Święcenie pól w Wielkanoc na ziemi pszczyńskiej

„Takie małe krzyżyczki się robiło, a potem się chodziło na pola i na każdym rogu musiało się wbić i poświęcić”

Na terenach rolniczych ziemi pszczyńskiej wciąż spotykanym zwyczajem jest święcenie pól podczas Wielkanocy, które odbywa się w pierwszy lub drugi dzień świąt. Wcześniej jednak trzeba się wyposażyć w wodę święconą i, wykonywane z trzonka palmy wielkanocnej, krzyżyki.

W Wielką Sobotę ucina się kawałek tej palmy i do kościoła się idzie z tym kawałkiem (…) i opala się (…), jest ognisko i ten kawałek palmy trzeba okopcić. Z tego kawałka robi się krzyżyki.
[mężczyzna, ur. 1941 r., zam. Bojszowy]

Im gospodarz większy, to musiał mieć większy uchwyt. Bo on to musioł ciąć po kawałku i robił z tego krzyżyki.
[mężczyzna, ur. 1947 r., zam. Lędziny]

Zwyczajowo krzyżyki wykonuje mężczyzna. Krzyżyki w pierwszej kolejności roznosi się po domostwie, obejściu i sadzie. Później rusza się na pola.

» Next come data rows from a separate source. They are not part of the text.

(** ** A new file *)
Lemma create_new_ensures watched keep mode x :
  steady watched → dirs ++ [x] ∉ W →
  ensures (invariant watched keep) (create_new kn mode (absolute (dirs ++ [x])))
    (λ h s, ∃ it, h = FileHandle it ∧ staged watched keep (dirs ++ [x]) it [] false s)
    (invariant watched keep).
Proof.
  intros Hst Hx. apply ensures_syscall; [apply invariant_blind|done|].
  intros s r s' Hi Hr. cbv [mbind handler_bind read lift] in Hr.
  destruct (resolve _ _ _ _) as [at_|e] eqn:Hres; [|by injection Hr as <- <-].
  apply resolve_file in Hres as [-> Hd]; [|apply Hi]. rewrite file_at_nonempty in Hr.
  destruct (fs_names s !! (dirs ++ [x])) eqn:Hold; injection Hr as <- <-; [done|].
  exists (fs_next s). split; [done|].
  assert (keep !! fs_next s = None) as Hnew.
  { destruct (keep !! fs_next s) as [bs|] eqn:Hk; [|done].
    apply (inv_keeps _ _ _ Hi) in Hk as [Hlt _]. lia. }
  split; cbn.
  - destruct (invariant_insert watched keep s (dirs ++ [x]) (Regular (fs_next s)) Hst Hx eq_refl Hi)
      as [Hw Hu _].
    split; [done|done|]. intros i bs Hk. destruct (inv_keeps _ _ _ Hi i bs Hk) as (Hlt & n & Hn & Hf).
    split; [cbn; lia|]. exists n. cbn. by rewrite lookup_insert_ne by lia.
  - by rewrite lookup_insert_eq.
  - split; [lia|done].
  - eexists. by rewrite lookup_insert_eq.
  - destruct dirs as [|d ds]; [done|]. cbn [entry_at]. rewrite lookup_insert_ne; [done|].
    intros Heq. apply (f_equal length) in Heq. rewrite length_app in Heq. cbn in Heq. lia.
Qed.
Lemma set_mode_ensures P path mode :
  blind P → mode_blind P → ensures P (set_mode kn path mode) (λ _, P) P.
Proof.
  intros Hb Hm. apply ensures_syscall; [done|done|].
  intros s r s' HP Hr. cbv [mbind handler_bind read lift] in Hr.
  destruct (resolve _ _ _ _) as [at_|e]; [|by injection Hr as <- <-].
  destruct (entry_at _ _) as [[|t|i]|]; injection Hr as <- <-; auto.
Qed.
Lemma restrict_ensures P path :
  blind P → mode_blind P → ensures P (restrict_state_file_permissions kn path) (λ _, P) P.
Proof.
  intros Hb Hm. eapply ensures_bind; [by apply ensures_looks; [apply reject_symlink_path_looks|..]|].
  intros ?. by apply ensures_convert, set_mode_ensures.
Qed.
Lemma staged_file watched keep t it bs b s n :
  staged watched keep t it bs b s → fs_inodes s !! it = Some n →
  in_bytes n = bs ∧ in_flushed n = b.
Proof. intros [_ _ _ (n' & Hn & ?) _] Hn'. by simplify_eq. Qed.
Lemma staged_alter watched keep t it bs b bs' b' f s :
  (∀ n, in_bytes n = bs → in_flushed n = b → in_bytes (f n) = bs' ∧ in_flushed (f n) = b') →
  staged watched keep t it bs b s →
  staged watched keep t it bs' b' (with_inodes s (alter f it (fs_inodes s))).
Proof.
  intros Hf [[Hw Hu Hk] Hn [Hlt Hnew] (n & Hfile & Hb & Hfl) Hd]. split; [|done|done| |done].
  - split; [done|done|]. by apply keeps_alter_other.
  - exists (f n). cbn. rewrite lookup_alter_eq, Hfile. by destruct (Hf n Hb Hfl) as [-> ->].
Qed.
Lemma write_all_ensures watched keep t it bs :
  ensures (staged watched keep t it [] false) (write_all kn (FileHandle it) bs)
    (λ _, staged watched keep t it bs false) (invariant watched keep).
Proof.
  intros s r s' Hs Hr. unfold write_all in Hr. set (s1 := with_calls s (S (fs_calls s))) in Hr.
  assert (staged watched keep t it [] false s1) as Hs1 by by apply staged_blind.
  destruct (st_file _ _ _ _ _ _ _ Hs1) as (n & Hn & _ & _).
  assert (∀ c, staged watched keep t it c false
    (with_inodes s1 (alter (append_bytes c) it (fs_inodes s1)))) as Hwritten.
  { intros c. eapply staged_alter; [|exact Hs1]. intros m Hm Hfl. cbn. by rewrite Hm. }
  cbv [mbind handler_bind read lift handle_inode update_inode write] in Hr. rewrite Hn in Hr.
  destruct (kn_fails kn (fs_calls s)); injection Hr as <- <-.
  - by destruct (Hwritten (take (kn_written kn (fs_calls s)) bs)).
  - apply Hwritten.
Qed.
Lemma sync_file_ensures watched keep t it bs :
  ensures (staged watched keep t it bs false) (sync_all kn (FileHandle it))
    (λ _, staged watched keep t it bs true) (invariant watched keep).
Proof.
  apply ensures_syscall; [apply staged_blind|by intros s []|].
  intros s r s' Hs [= <- <-]. eapply staged_alter; [|exact Hs]. by intros n Hn _.
Qed.
Lemma remove_file_ensures watched keep x :
  steady watched → dirs ++ [x] ∉ W →
  ensures (invariant watched keep) (remove_file kn (absolute (dirs ++ [x])))
    (λ _, invariant watched keep) (invariant watched keep).
Proof.
  intros Hst Hx. apply ensures_syscall; [apply invariant_blind|done|].
  intros s r s' Hi Hr. cbv [mbind handler_bind read lift] in Hr.
  destruct (resolve _ _ _ _) as [at_|e] eqn:Hres; [|by injection Hr as <- <-].
  apply resolve_file in Hres as [-> _]; [|apply Hi].
  destruct (entry_at _ _) as [[]|]; injection Hr as <- <-; try done; by apply invariant_delete.
Qed.
End specs.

Krzyżyki powinno się umieszczać w każdym rogu pola. Rozmieszczanie krzyżyków i święcenie ma służyć ochronie przed niebezpieczeństwami oraz zapewnić urodzaj.

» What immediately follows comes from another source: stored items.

Section atomic.
Context `{UuidLib} `{!UuidText} `{StateLib} `{!Serde ProtectedStateEnvelope}.
Lemma app_nonempty {A} (l : list A) x : l ++ [x] ≠ [].
Proof. by destruct l. Qed.
Lemma temporary_name (dirs : location) name fresh :
  temporary_path (text_of (dirs ++ [name])) fresh
  = text_of (dirs ++ [(name ++ ".tmp-" ++ uuid_to_string fresh)%string]).
Proof. apply text_suffix. Qed.
Definition standing (dirs : location) (name : string) (entry : option Entry) (names : namespace)
    : Prop := names !! file dirs name = entry.
Lemma file_length (dirs : location) name at_ :
  at_ ∈ [file dirs name] → length at_ = S (length dirs).
Proof. intros ->%list_elem_of_singleton. unfold file. rewrite length_app. cbn. lia. Qed.
Lemma standing_steady dirs name entry : steady [file dirs name] (standing dirs name entry).
Proof.
  intros names at_ Hat Hs.
  assert (at_ ≠ file dirs name) as Hne by by intros ->; apply Hat, list_elem_of_singleton.
  unfold standing in *. split; [intros e|]; by rewrite ?lookup_insert_ne, ?lookup_delete_ne.
Qed.
Lemma other_file (dirs : location) name x : x ≠ name → temporary dirs x ∉ [file dirs name].
Proof.
  intros Hne. rewrite list_elem_of_singleton. unfold temporary, file. by intros [_ [= Heq]]%app_inj_2.
Qed.
Lemma write_ensures {T} `{!Serde T} kn fresh random (dirs : location) name (value : T) purpose protection bs entry keep :
  Forall plain_name (dirs ++ [name]) → str_contains "/"%char (uuid_to_string fresh) = false →
  (∀ c, encode_protected_state_with random value purpose protection = Ok c → c = bs) →
  ensures (invariant dirs (standing dirs name entry) keep)
    (write_protected_state_file_with kn fresh random (text_of (dirs ++ [name])) value purpose protection)
    (λ _ s, ∃ it, replaced_by dirs name (standing dirs name entry) bs keep it s ∧ fs_pending s = [])
    (midway dirs name (standing dirs name entry) bs keep).
Proof.
  intros Hplain Hfresh Henc. unfold write_protected_state_file_with.
  set (tname := (name ++ ".tmp-" ++ uuid_to_string fresh)%string).
  assert (plain_name tname) as Ht.
  { apply Forall_app in Hplain as [_ Hn]. apply Forall_inv in Hn.
    apply (plain_suffix name (".tmp-" ++ uuid_to_string fresh)); [done|rewrite append_length; cbn; lia|].
    apply str_contains_app. split; [done|exact Hfresh]. }
  assert (tname ≠ name) as Hne by (apply suffix_other; rewrite append_length; cbn; lia).
  assert (components (text_of (dirs ++ [name])) = absolute (dirs ++ [name])) as Hpath
    by (apply components_text; [apply app_nonempty|exact Hplain]).
  assert (components (text_of (dirs ++ [tname])) = absolute (dirs ++ [tname])) as Htpath.
  { apply components_text; [apply app_nonempty|].
    apply Forall_app in Hplain as [Hd _]. apply Forall_app. split; [done|by apply Forall_singleton]. }
  rewrite temporary_name. fold tname. cbv zeta. rewrite Hpath, parent_absolute.
  assert (∀ s, invariant dirs (standing dirs name entry) keep s → midway dirs name (standing dirs name entry) bs keep s)
    as Hmid by by left.
  eapply ensures_bind; [by apply reject_ensures; [apply invariant_blind|]|]. intros ?.
  eapply ensures_bind.
  { pose proof (create_dir_all_ensures kn dirs [file dirs name] (file_length dirs name) _ keep
      (length dirs) (standing_steady dirs name entry)) as Hdirs. rewrite firstn_all in Hdirs.
    apply ensures_convert. eapply ensures_weaken; [exact Hdirs|done|intros ? ? Hh; exact Hh|exact Hmid]. }
  intros ?. eapply ensures_bind; [by apply reject_ensures; [apply invariant_blind|]|]. intros ?.
  pose proof (other_file dirs name tname Hne) as Hother.
  pose proof (file_length dirs name) as Hlen. pose proof (standing_steady dirs name entry) as Hst.
  apply (cleaning_up_ensures kn dirs name tname [file dirs name]); [|done|done|exact Htpath|].
  { by apply list_elem_of_singleton. }
  eapply (stage_ensures kn dirs name tname [file dirs name] Hlen Hother _ Hst bs keep _ Htpath 438
    (map_err ProtectionFailed (encode_protected_state_with random value purpose protection))).
  - intros c Hc. apply Henc.
    destruct (encode_protected_state_with random value purpose protection); [by injection Hc as ->|done].
  - intros it. by apply (install_ensures kn dirs name tname).
Qed.
Lemma crash_names s s' : crash s s' → fs_names s' ∈ fs_names s :: fs_pending s.
Proof. by intros []. Qed.
Lemma kept_files_Some s at_ i bs :
  kept_files s at_ !! i = Some bs → fs_names s !! at_ = Some (Regular i).
Proof.
  unfold kept_files. destruct (fs_names s !! at_) as [[]|]; try done.
  destruct (fs_inodes s !! _); [|done]. by intros [<- _]%lookup_singleton_Some.
Qed.
Lemma unchanged_crash (dirs at_ : location) watched keep (s s' s'' : FileSystem) :
  settled s at_ → invariant dirs watched keep s' → crash s' s'' →
  fs_names s'' !! at_ = fs_names s !! at_ →
  (∀ i bs, kept_files s at_ !! i = Some bs → keep !! i = Some bs) →
  settled s'' at_ ∧ content s'' at_ = content s at_.
Proof.
  intros Hs Hi Hc Heq Hkeep.
  destruct (fs_names s !! at_) as [[|target|i]|] eqn:Hn.
  3: { destruct (content_settled s at_ i Hs Hn) as (n & -> & Hf & _).
       destruct (crash_content dirs watched keep s' s'' at_ i (in_bytes n) Hi Hc) as [? ?]; [|done..].
       apply Hkeep. unfold kept_files. rewrite Hn, Hf. apply lookup_singleton_eq. }
  all: unfold content, settled; rewrite Heq, Hn; split; [split; [by destruct Hc|done]|done].
Qed.
Lemma midway_crash (dirs : location) name bs (s s' s'' : FileSystem) :
  settled s (dirs ++ [name]) →
  midway dirs name (standing dirs name (fs_names s !! (dirs ++ [name]))) bs
    (kept_files s (dirs ++ [name])) s' →
  crash s' s'' →
  settled s'' (dirs ++ [name])
  ∧ (content s'' (dirs ++ [name]) = content s (dirs ++ [name])
     ∨ content s'' (dirs ++ [name]) = Some bs).
Proof.
  intros Hs [Hi|(it & Hi)] Hc; pose proof (inv_watched _ _ _ _ Hi _ (crash_names _ _ Hc)) as Hn.
  { destruct (unchanged_crash dirs _ _ _ _ _ _ Hs Hi Hc Hn) as [? ?]; auto. }
  pose proof (crash_content dirs _ _ _ _ (dirs ++ [name]) it bs Hi Hc (lookup_insert_eq _ _ _)) as Hit.
  destruct Hn as [Hn|Hn]; [|destruct (Hit Hn); auto].
  destruct (decide (fs_names s'' !! (dirs ++ [name]) = Some (Regular it))) as [Heq|Hne];
    [destruct (Hit Heq); auto|].
  destruct (unchanged_crash dirs (dirs ++ [name]) _ _ _ _ _ Hs Hi Hc Hn) as [? ?]; [|auto].
  intros i c Hk. rewrite lookup_insert_ne; [done|]. intros ->. apply kept_files_Some in Hk.
  apply Hne. by rewrite <-Hk.
Qed.
Lemma write_crash {T} `{!Serde T} kn (fresh : Uuid) random (dirs : location) name
    (value : T) purpose protection bs s r s' s'' :
  Forall plain_name (dirs ++ [name]) → str_contains "/"%char (uuid_to_string fresh) = false →
  settled s (dirs ++ [name]) → unlinked dirs (fs_names s) →
  (∀ c, encode_protected_state_with random value purpose protection = Ok c → c = bs) →
  write_protected_state_file_with kn fresh random (text_of (dirs ++ [name])) value purpose protection s
    = (r, s') →
  crash s' s'' →
  settled s'' (dirs ++ [name])
  ∧ (content s'' (dirs ++ [name]) = content s (dirs ++ [name])
     ∨ content s'' (dirs ++ [name]) = Some bs)
  ∧ (r = Ok tt → content s'' (dirs ++ [name]) = Some bs).
Proof.
  intros Hplain Hfresh Hset Hlinks Hbs Hr Hc.
  pose proof (settled_invariant s dirs (dirs ++ [name])
    (standing dirs name (fs_names s !! (dirs ++ [name]))) Hset Hlinks eq_refl) as Hi.
  pose proof (write_ensures kn fresh random dirs name value purpose protection bs _ _ Hplain Hfresh
    Hbs _ _ _ Hi Hr) as Hend.
  destruct r as [u|e]; [|destruct (midway_crash _ _ _ _ _ _ Hset Hend Hc) as [? ?]; by split_and!].
  destruct Hend as (it & Hby & Hp).
  destruct (crash_content dirs _ _ _ _ (dirs ++ [name]) it bs (rb_invariant _ _ _ _ _ _ _ Hby) Hc
    (lookup_insert_eq _ _ _)) as [Hcont Hset'].
  - pose proof (crash_names _ _ Hc) as Hin. rewrite Hp in Hin.
    apply list_elem_of_singleton in Hin as ->. apply (rb_name _ _ _ _ _ _ _ Hby).
  - split_and!; auto.
Qed.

Takie małe krzyżyczki się robiło, a potem się chodziło na pola i na każdym rogu musiało się wbić i poświęcić. Na stodole, na domu, wszędzie, w całym gospodarstwie. To było w pierwsze święto, wszyscy w domu to robili, kto mógł.
[kobieta, ur. 1930 r., zam. Ćwiklice]  

W pierwszy dzień świąt po obiedzie bierze się święcona wodę, krzyżyki, kropidło, i do pola się idzie, i na każdym rogu wbija się krzyżyk, i się święci. Tak samo wkoło budynku, i garażu, i w oborze też. Żeby nie uderzyło, żeby pożaru nie było. Na polu, żeby zbiory były, żeby gradu nie było i innych nieszczęść.
[mężczyzna, ur. 1941 r., zam. Bojszowy]

A jak było drugie święto wielkanocne, to ojciec brał te gałązki takie, kroił, robił krzyżyki, i się szło na pole, i do każdego roga się wstawiało ten krzyżyk, żeby był urodzaj.
[kobieta, ur. 1934 r., zam. Chełm Mały]

W pierwsze święto krzyżyki się robiło i w drugi święto się szło święcić pole. Na stodoła się wkładało, na chlew się dawało i tak na rogi pola.